Die New York Public Library. Das ist ein majestätisches Architekturdenkmal. Und es gibt einen nostalgischen Grund dafür: Dort haben wir unsere Hochzeit gefeiert.

Ihr Lieblingsplatz in Frankfurt und/oder Bad Homburg?

Die Orte, an die ich am liebsten zurückdenke, sind in Kronberg, wo ich geboren wurde.

Was machen Sie als Ausgleich zu Ihrer anspruchsvollen Tätigkeit?
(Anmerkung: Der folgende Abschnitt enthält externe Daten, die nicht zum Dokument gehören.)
(* ===== verification/SqlExecutor.v ===== *)
(** * SqlExecutor: running the statements of an editor

    Models [hooks/useSqlExecutor.ts] with [cancelSqlExecutionWithReconciliation] of
    [service/sqlExecutionStream.ts]: the promise of an execution, the events the
    desktop engine pushes for it, and its cancellation.  A request is named by its
    sequence number, which stands for its promise, its control, the unique
    identifier of its event subscription and its call of the engine.  The answers
    of the engine arrive in any order; what a callback throws is part of the
    input. *)

From S2P Require Import Prelude SqlExecutionTypes LatestRequest SqlExecutionRequests.
Local Open Scope Z_scope.

(** ** Data *)

Record IExecuteSqlParams := mkExecuteParams {
  paramDataSourceId : option Z;
  paramDatabaseName : option jstr;
  paramSchemaName : option jstr;
  paramSql : jstr;
  paramConsoleId : option Z;
  paramApplyId : option Z;
  paramSingle : option bool;
  paramPageNo : option Z;
  paramPageSize : option Z;
  paramResultSetId : option Z;
  paramErrorContinue : option bool;
  paramExplain : option bool;
}.

Record ISqlEditorExecuteRequest := mkExecuteRequest {
  dataSourceId : Z;
  databaseName : option jstr;
  schemaName : option jstr;
  sql : jstr;
  consoleId : option Z;
  applyId : option Z;
  single : option bool;
  pageNo : Z;
  pageSize : Z;
  resultSetId : option Z;
  errorContinue : option bool;
  explain : option bool;
}.

(** What a promise is rejected with; errors of callbacks and of the engine are
    opaque texts. *)
Inductive ExecutorError :=
  | DataSourceRequired
  | SqlExecutionBusyError
  | ThrownError (error : jstr)
  | FailedEvent (message : jstr).

Inductive Outcome := Resolved (results : list IManageResultData) | Rejected (error : ExecutorError).

(** The message of a response that started nothing. *)
Inductive StartMessage := NoMessage | TextMessage (text : jstr) | ObjectMessage (message errorMessage : option jstr).

Record StartResponse := mkStartResponse {
  responseExecutionId : option jstr;
  responseMessage : StartMessage;
  responseErrorMessage : option jstr;
}.

Inductive StartAnswer := Started (response : option StartResponse) | StartThrew (error : jstr).

Inductive ExecutionEvent := Progress | Finished | Failed (message : jstr) | Cancelled.

#[export] Instance ExecutionEvent_eq_dec : EqDecision ExecutionEvent.
Proof. solve_decision. Defined.

Inductive CancelAnswer := CancelAccepted | ExecutionMissing | CancelThrew (error : jstr).

(** A request that has begun: what was sent, whether its events are still
    subscribed to, whether the engine has yet to answer its start, and its
    promise. *)
Record Request := mkRequest {
  sent : ISqlEditorExecuteRequest;
  subscribed : bool;
  starting : bool;
  outcome : option Outcome;
}.

(** [executionControl] is the request of [desktopExecutionControlRef]; [cancels]
    are the calls of [sql-cancel] with the request they were made for, and
    [cancellationErrors] what [onExecutionCancellationError] was told. *)
Record Executor := mkExecutor {
  tracker : SqlExecutionRequestTracker;
  executing : bool;
  executionControl : option Z;
  requests : gmap Z Request;
  cancels : list (jstr * Z);
  cancellationErrors : list jstr;
}.

Definition newExecutor : Executor := mkExecutor createSqlExecutionRequestTracker false None ∅ [] [].

Definition withTracker (t : SqlExecutionRequestTracker) (s : Executor) : Executor :=
  mkExecutor t (executing s) (executionControl s) (requests s) (cancels s) (cancellationErrors s).
Definition setExecuting (b : bool) (s : Executor) : Executor :=
  mkExecutor (tracker s) b (executionControl s) (requests s) (cancels s) (cancellationErrors s).
Definition withControl (c : option Z) (s : Executor) : Executor :=
  mkExecutor (tracker s) (executing s) c (requests s) (cancels s) (cancellationErrors s).
Definition onRequest (f : Request → Request) (n : Z) (s : Executor) : Executor :=
  mkExecutor (tracker s) (executing s) (executionControl s) (alter f n (requests s)) (cancels s) (cancellationErrors s).

Definition unsubscribed (r : Request) : Request := mkRequest (sent r) false (starting r) (outcome r).
Definition answered (r : Request) : Request := mkRequest (sent r) (subscribed r) false (outcome r).

(** Settling a promise again changes nothing. *)
Definition settled (o : Outcome) (r : Request) : Request :=
  mkRequest (sent r) (subscribed r) (starting r) (Some (default o (outcome r))).

Definition unsubscribe (n : Z) (s : Executor) : Executor := onRequest unsubscribed n s.
Definition settle (n : Z) (o : Outcome) (s : Executor) : Executor := onRequest (settled o) n s.

Definition clearControl (n : Z) (s : Executor) : Executor :=
  if bool_decide (executionControl s = Some n) then withControl None s else s.

(** [if (finishSqlExecutionRequest(...)) setExecuting(false)], and whether it was so. *)
Definition finishRequest (n : Z) (s : Executor) : Executor * bool :=
  let '(t, finished) := finishSqlExecutionRequest (tracker s) n in
  (if finished then setExecuting false (withTracker t s) else withTracker t s, finished).

(** [errorCallback]: what [onExecutionRequestStartError] throws. *)
Definition rejectStart (n : Z) (error : ExecutorError) (errorCallback : option jstr) (s : Executor) : Executor :=
  let '(s', finished) := finishRequest n (clearControl n (unsubscribe n s)) in
  let rejection := match errorCallback with Some e => if finished then ThrownError e else error | None => error end in
  settle n (Rejected rejection) s'.

Definition nonEmptyText (t : option jstr) : option jstr := match t with Some [] => None | _ => t end.

Definition getStartExecutionError (response : option StartResponse) : jstr :=
  let fallback := js "SQL execution failed to start" in
  match response with
  | None => fallback
  | Some r =>
      match responseMessage r with
      | TextMessage text => text
      | m =>
          let '(message, errorMessage) := match m with ObjectMessage a b => (nonEmptyText a, nonEmptyText b) | _ => (None, None) end in
          default fallback
            (match message with Some t => Some t | None =>
               match errorMessage with Some t => Some t | None => nonEmptyText (responseErrorMessage r) end end)
      end
  end.

(** The call of [sql-cancel]. *)
Definition requestDesktopCancellation (executionId : jstr) (n : Z) (s : Executor) : Executor :=
  mkExecutor (tracker s) (executing s) (executionControl s) (requests s) (cancels s ++ [(executionId, n)]) (cancellationErrors s).

Definition cancellationError (error : jstr) (s : Executor) : Executor :=
  mkExecutor (tracker s) (executing s) (executionControl s) (requests s) (cancels s) (cancellationErrors s ++ [error]).

(** [onExecutionMissing]; what the callback throws is caught by
    [cancelSqlExecutionWithReconciliation] after the [finally] block. *)
Definition onExecutionMissing (n : Z) (eventCallback : option jstr) (s : Executor) : Executor :=
  if bool_decide (executionControl s = Some n) then
    let s1 := unsubscribe n s in
    let s2 := withTracker (finishSqlExecutionRequest (tracker s1) n).1 s1 in
    let s3 := settle n (Resolved []) (setExecuting false (withControl None s2)) in
    match eventCallback with Some e => cancellationError e s3 | None => s3 end
  else s.

Definition cancelAnswered (n : Z) (answer : CancelAnswer) (eventCallback : option jstr) (s : Executor) : Executor :=
  match answer with
  | CancelAccepted => s
  | ExecutionMissing => onExecutionMissing n eventCallback s
  | CancelThrew error => cancellationError error s
  end.

(** The handler of the pushed events. *)
Definition eventArrived (n : Z) (event : ExecutionEvent) (eventCallback : option jstr) (s : Executor) : Executor :=
  match event with
  | Progress => s
  | _ =>
      let s' := (finishRequest n (clearControl n (unsubscribe n s))).1 in
      settle n
        (match eventCallback with
         | Some e => Rejected (ThrownError e)
         | None => match event with Failed message => Rejected (FailedEvent message) | _ => Resolved [] end
         end) s'
  end.

(** The answer of [startSqlExecution]. *)
Definition startAnswered (n : Z) (answer : StartAnswer) (errorCallback : option jstr) (s : Executor) : Executor :=
  let s := onRequest answered n s in
  match answer with
  | StartThrew error => rejectStart n (ThrownError error) errorCallback s
  | Started response =>
      match nonEmptyText (response ≫= responseExecutionId) with
      | None => rejectStart n (ThrownError (getStartExecutionError response)) errorCallback s
      | Some id =>
          let '(t, executionIdAttached) := setSqlExecutionRequestId (tracker s) n id in
          let s := withTracker t s in
          if executionIdAttached && isSqlExecutionCancellationRequested t n then requestDesktopCancellation id n s else s
      end
  end.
Ich versuche, Beruf und Privatleben in einem ausgewogenen Verhältnis zu halten und körperlich fit zu bleiben. Sport aller Art ist mir wichtig, und Lesen. Und ich spiele gern mit unserer zwei Jahre alten Tochter! Wenn ich nicht für den IWF auf Reisen bin, verbringe ich viel Zeit mit meiner Familie. Am Wochenende sind wir oft beim Wandern oder auf Ausflügen. Meine Frau und ich gehen gern Skilaufen oder Snowboarden, und unsere Tochter hat bereits angekündigt, dass sie auch bald auf die Bretter steigen will.

Würden Sie sich als heimatverbunden beschreiben? Wo sind Sie zu Hause?

Ich fühle mich verbunden mit meinen Freunden und meiner Familie. Ich fühle mich dort zu Hause, wo meine Freunde und meine Familie sind.